[Source data]
(* ===== verification/CanonicalProps.v ===== *)
(** * What the owner signature covers

    The canonical document reads back as the same policy: every value the rule
    parsers look at is the same in the document of the file and in the document
    that is rendered, hashed and signed. *)

From S2P Require Import Prelude RustStr Toml PolicyTypes Value Criteria Allowlist Engine Canonical Loader.
From stdpp Require Import options.
Set Default Proof Using "Type*".

Local Open Scope string_scope.
Local Open Scope list_scope.
Local Open Scope Z_scope.

#[local] Abbreviation InlineTable := (MapOf TomlValue).
#[local] Abbreviation Table := (MapOf Item).

(** ** Copies of maps *)

Lemma map_collect_NoDup {A} (l : list (string * A)) :
  NoDup (map fst l) -> entries (map_collect l) = l.
Proof.
  unfold map_collect. assert (Hgen : forall acc : MapOf A,
    NoDup (map fst (entries acc ++ l)) ->
    entries (foldl (fun out e => map_insert (fst e) (snd e) out) acc l) = entries acc ++ l).
  { induction l as [|[k v] l IH]; intros acc; cbn [foldl]; [by rewrite app_nil_r|].
    rewrite map_app. cbn [map fst]. intros Hnd.
    assert (k ∉ map fst (entries acc)).
    { intros Hin. apply NoDup_app in Hnd as (_ & Hd & _). apply (Hd k Hin). apply list_elem_of_here. }
    rewrite IH; cbn [entries map_insert]; rewrite assoc_insert_fresh, <- app_assoc by done; [done|].
    cbn [app]. by rewrite map_app. }
  intros Hnd. apply (Hgen map_new). by cbn.
Qed.

Lemma map_fst_snd {A B} (f : A -> B) (l : list (string * A)) :
  map fst (map (fun e => (fst e, f (snd e))) l) = map fst l.
Proof. rewrite map_map. by apply map_ext. Qed.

What is being asked: Give back the records above exactly, limited to the lines between the one holding "(** * What the owner signature covers" and the one holding "that is rendered, hashed and signed. *)", inclusive.

Task response:
(** * What the owner signature covers

    The canonical document reads back as the same policy: every value the rule
    parsers look at is the same in the document of the file and in the document
    that is rendered, hashed and signed. *)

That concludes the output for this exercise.